Department of Neurology, Nanfang Hospital, Southern Medical University, #1838 Northern Guangzhou Avenue, Guangzhou, 510515 Guangdong, China.
Neuroinformatics. 2009 Dec;7(4):233-44. doi: 10.1007/s12021-009-9056-z.
Phase synchrony has been proposed as a possible communication mechanism between cerebral regions. The participation index method (PIM) may be used to investigate integrating structures within an oscillatory network, based on the eigenvalue decomposition of matrix of bivariate synchronization indices.

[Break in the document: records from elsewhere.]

(* ===== verification/Balancer.v ===== *)
(** * Health checking and load balancing
    ([internal/health/checker.go], [internal/loadbalancer/roundrobin.go])

    [Module Health] is the prober with its concurrent map of verdicts,
    [Module RoundRobin] the balancer. The balancer only knows the interface
    [HealthChecker]; its theorems hold for every implementation of it, and
    [Health.Checker] is one instance. *)

From S2P Require Import Prelude.

(** The interface the balancer requires. *)
Class HealthChecker (H : Type) := { IsHealthy : H -> string -> bool }.

Module Health.

Record Checker := mkChecker {
  urls : list string;
  status : gmap string bool;
  interval : Z;
  path : string;
}.

Definition NewChecker (urls : list string) (interval : Z) (path : string) : Checker :=
  mkChecker urls ∅ interval path.

(** What one probe of an upstream can see: the request cannot be built, the
    client reports an error (refused, timeout, cancelled context), or a response
    arrives. *)
Inductive probe :=
| RequestError
| ClientError
| Responded (statusCode : Z).

Definition store (u : string) (v : bool) (c : Checker) : Checker :=
  mkChecker (urls c) (<[u := v]> (status c)) (interval c) (path c).

(** [check], given what the probe of [u] saw. *)
Definition check (u : string) (p : probe) (c : Checker) : Checker :=
  match p with
  | RequestError => store u false c
  | ClientError => store u false c
  | Responded code => if negb (code =? 200) then store u false c else store u true c
  end.

(** One pass: [checkAll] starts one goroutine per URL and waits for all of them.
    [done] lists the probes in the order in which the goroutines store their
    verdicts. *)
Definition checkAll (done : list (string * probe)) (c : Checker) : Checker :=
  foldl (fun c '(u, p) => check u p c) c done.

(** The orders in which a pass can complete. *)
Definition pass (c : Checker) (env : string -> probe) (done : list (string * probe)) : Prop :=
  done ≡ₚ map (fun u => (u, env u)) (urls c).

Definition isHealthy (c : Checker) (u : string) : bool :=
  match status c !! u with
  | None => false
  | Some b => b
  end.

#[export] Instance checker_HealthChecker : HealthChecker Checker := {| IsHealthy := isHealthy |}.

Definition Probe (done : list (string * probe)) (c : Checker) : result unit * Checker :=
  let c := checkAll done c in
  if existsb (isHealthy c) (urls c) then (Ok tt, c)
  else (Err "no healthy upstreams after initial probe", c).

(** The polling goroutine of [Start]: a tick runs a pass, a cancelled context
    ends it. *)
Inductive event :=
| Tick (done : list (string * probe))
| CtxDone.

Fixpoint poll (es : list event) (c : Checker) : Checker :=
  match es with
  | [] => c
  | Tick done :: es => poll es (checkAll done c)
  | CtxDone :: _ => c
  end.

Definition Start (first : list (string * probe)) (es : list event) (c : Checker) : Checker :=
  poll es (checkAll first c).

(** ** What a pass establishes *)

Definition verdict (p : probe) : bool :=
  match p with Responded code => code =? 200 | _ => false end.

Lemma check_status u p c : status (check u p c) = <[u := verdict p]> (status c).
Proof. destruct p as [| |code]; simpl; try done. by destruct (code =? 200). Qed.

Lemma check_urls u p c : urls (check u p c) = urls c.
Proof. destruct p as [| |code]; simpl; try done. by destruct (code =? 200). Qed.

Lemma checkAll_urls done c : urls (checkAll done c) = urls c.
Proof.
  unfold checkAll. revert c. induction done as [|[u p] done IH]; intros c; simpl; [done|].
  by rewrite IH, check_urls.
Qed.

Lemma checkAll_notin done c u :
  u ∉ done.*1 -> isHealthy (checkAll done c) u = isHealthy c u.
Proof.
  unfold checkAll. revert c. induction done as [|[u' p] done IH]; intros c Hu; simpl; [done|].
  rewrite IH by set_solver. unfold isHealthy. rewrite check_status, lookup_insert_ne by set_solver. done.
Qed.

Lemma checkAll_in done c u p :
  (u, p) ∈ done -> NoDup done.*1 -> isHealthy (checkAll done c) u = verdict p.
Proof.
  revert c. induction done as [|[u' p'] done IH]; intros c Hin Hnd; simpl; [set_solver|].
  apply NoDup_cons in Hnd as [Hu Hnd].
  apply elem_of_cons in Hin as [[= -> ->]|Hin]; [|by apply IH].
  change (isHealthy (checkAll done (check u' p' c)) u' = verdict p').
  rewrite checkAll_notin by done. unfold isHealthy. by rewrite check_status, lookup_insert_eq.
Qed.

(** A verdict comes from the pass or from before it. *)
Lemma healthy_was_probed done c u :
  isHealthy (checkAll done c) u = true -> isHealthy c u = true \/ (u, Responded 200) ∈ done.
Proof.
  revert c. induction done as [|[v p] done IH]; intros c H; [by left|].
  apply (IH (check v p c)) in H as [H|H]; [|right; set_solver].
  unfold isHealthy in H. rewrite check_status in H. destruct (decide (v = u)) as [->|Hne].
  - rewrite lookup_insert_eq in H. right. destruct p as [| |code]; try done. simpl in H.
    apply Z.eqb_eq in H as ->. set_solver.
  - rewrite lookup_insert_ne in H by done. by left.
Qed.

Lemma pass_fst c env done : pass c env done -> done.*1 ≡ₚ urls c.
Proof.
  intros H. rewrite (fmap_Permutation fst _ _ H).
  assert ((map (fun u => (u, env u)) (urls c)).*1 = urls c) as ->; [|done].
  induction (urls c); csimpl; congruence.
Qed.

Lemma pass_in c env done u :
  NoDup (urls c) -> pass c env done -> u ∈ urls c -> isHealthy (checkAll done c) u = verdict (env u).
Proof.
  intros Hnd Hpass Hu. apply checkAll_in.
  - rewrite Hpass. apply list_elem_of_fmap. eauto.
  - by rewrite (pass_fst c env done).
Qed.

(** A pass over distinct upstreams marks an upstream healthy exactly when
    its own probe returned status 200, whatever order the probes finish in and
    whatever was recorded before; other keys are not touched. *)
Theorem pass_verdicts (c : Checker) (env : string -> probe) (done : list (string * probe))
    (Hnd : NoDup (urls c)) (Hpass : pass c env done) :
  (forall u, u ∈ urls c -> IsHealthy (checkAll done c) u = verdict (env u)) /\
  (forall u, u ∉ urls c -> IsHealthy (checkAll done c) u = IsHealthy c u).
Proof.
  pose proof (pass_fst c env done Hpass) as Hfst. split; intros u Hu; simpl.
  - by apply pass_in.
  - apply checkAll_notin. by rewrite Hfst.
Qed.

However, eigenvector orthogonality between clusters may result in categorization difficulties for hub oscillators and pseudoclustering phenomenon. Here, we propose a method of fuzzy synchronization clustering analysis (FSCA) to avoid the constraint of orthogonality by combining the fuzzy c-means algorithm with the phase-locking value. Following mathematical derivation, we cross-validated the FSCA and the PIM using the same multichannel phase time series of event-related EEG from a subject performing a working memory task. Both clustering methods produced consistent findings for the qualitatively salient configuration of the original network-illustrated here by a visualization technique. In contrast to PIM, use of common virtual oscillatory centroids enabled the FSCA to reveal multiple dynamical neural assemblies as well as the unitary phase information within each assembly.

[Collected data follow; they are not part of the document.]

Lemma redis_bucket_invariant_witness :
  ok_db 2 (script 2 2 0 0 "ip" ∅).2 /\ (script 2 2 0 0 "ip" ∅).1 = 1%Z.
Proof.
  split; [|vm_compute; reflexivity].
  pose proof (redis_bucket_invariant 2 2 0 0 "ip" ∅ eq_refl ltac:(split; discriminate) (ok_db_empty 2)) as H.
  destruct (script 2 2 0 0 "ip" ∅) as [a db]. exact (proj1 H).
Defined.

End RedisLimiter.
(* ===== verification/Json.v ===== *)
(** * JSON ([encoding/json])

    The values, the encoder and the decoder of Go's [encoding/json] as far as
    the program uses them: every error answer of the gateway, the answers of the
    upstream services, and the bodies of orders. Strings are sequences of bytes;
    bytes from 128 on are copied by encoder and decoder alike, as Go does with
    valid UTF-8. *)

From Stdlib Require Import Ascii.
From stdpp Require Import pretty.
From S2P Require Import Prelude GoStrings Http.
Import Http.

Module Json.

(** A number is kept as the literal it was written as. *)
Inductive json :=
| JNull
| JBool (b : bool)
| JNumber (literal : string)
| JString (s : string)
| JArray (l : list json)
| JObject (m : list (string * json)).

Section Induction.
Context (P : json -> Prop).
Hypothesis Pnull : P JNull.
Hypothesis Pbool : forall b, P (JBool b).
Hypothesis Pnumber : forall l, P (JNumber l).
Hypothesis Pstring : forall s, P (JString s).
Hypothesis Parray : forall l, Forall P l -> P (JArray l).
Hypothesis Pobject : forall m, Forall (fun p => P p.2) m -> P (JObject m).

Fixpoint json_rect' (v : json) : P v :=
  match v with
  | JNull => Pnull
  | JBool b => Pbool b
  | JNumber l => Pnumber l
  | JString s => Pstring s
  | JArray l =>
      Parray l ((fix go (l : list json) : Forall P l :=
                   match l with [] => Forall_nil_2 P | v :: l => Forall_cons_2 P v l (json_rect' v) (go l) end) l)
  | JObject m =>
      Pobject m ((fix go (m : list (string * json)) : Forall (fun p => P p.2) m :=
                    match m with
                    | [] => Forall_nil_2 _
                    | (k, v) :: m => Forall_cons_2 (fun p => P p.2) (k, v) m (json_rect' v) (go m)
                    end) m)
  end.
End Induction.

相位同步被认为是大脑区域之间可能的通信机制。参与指数方法(PIM)可以基于双变量同步指数矩阵的特征值分解,来研究振荡网络中的整合结构。然而,簇之间的特征向量正交性可能导致主振荡器的分类困难和伪聚类现象。在这里,我们提出了一种模糊同步聚类分析(FSCA)的方法,通过将模糊 c 均值算法与锁相值相结合,避免了正交性的限制。在数学推导之后,我们使用来自执行工作记忆任务的受试者的相同多通道相位时间序列对 FSCA 和 PIM 进行了交叉验证。这两种聚类方法对于原始网络的定性显著结构都产生了一致的发现,这里通过可视化技术进行了说明。与 PIM 不同的是,使用通用的虚拟振荡质心使得 FSCA 能够揭示多个动态神经组合以及每个组合中的单元相位信息。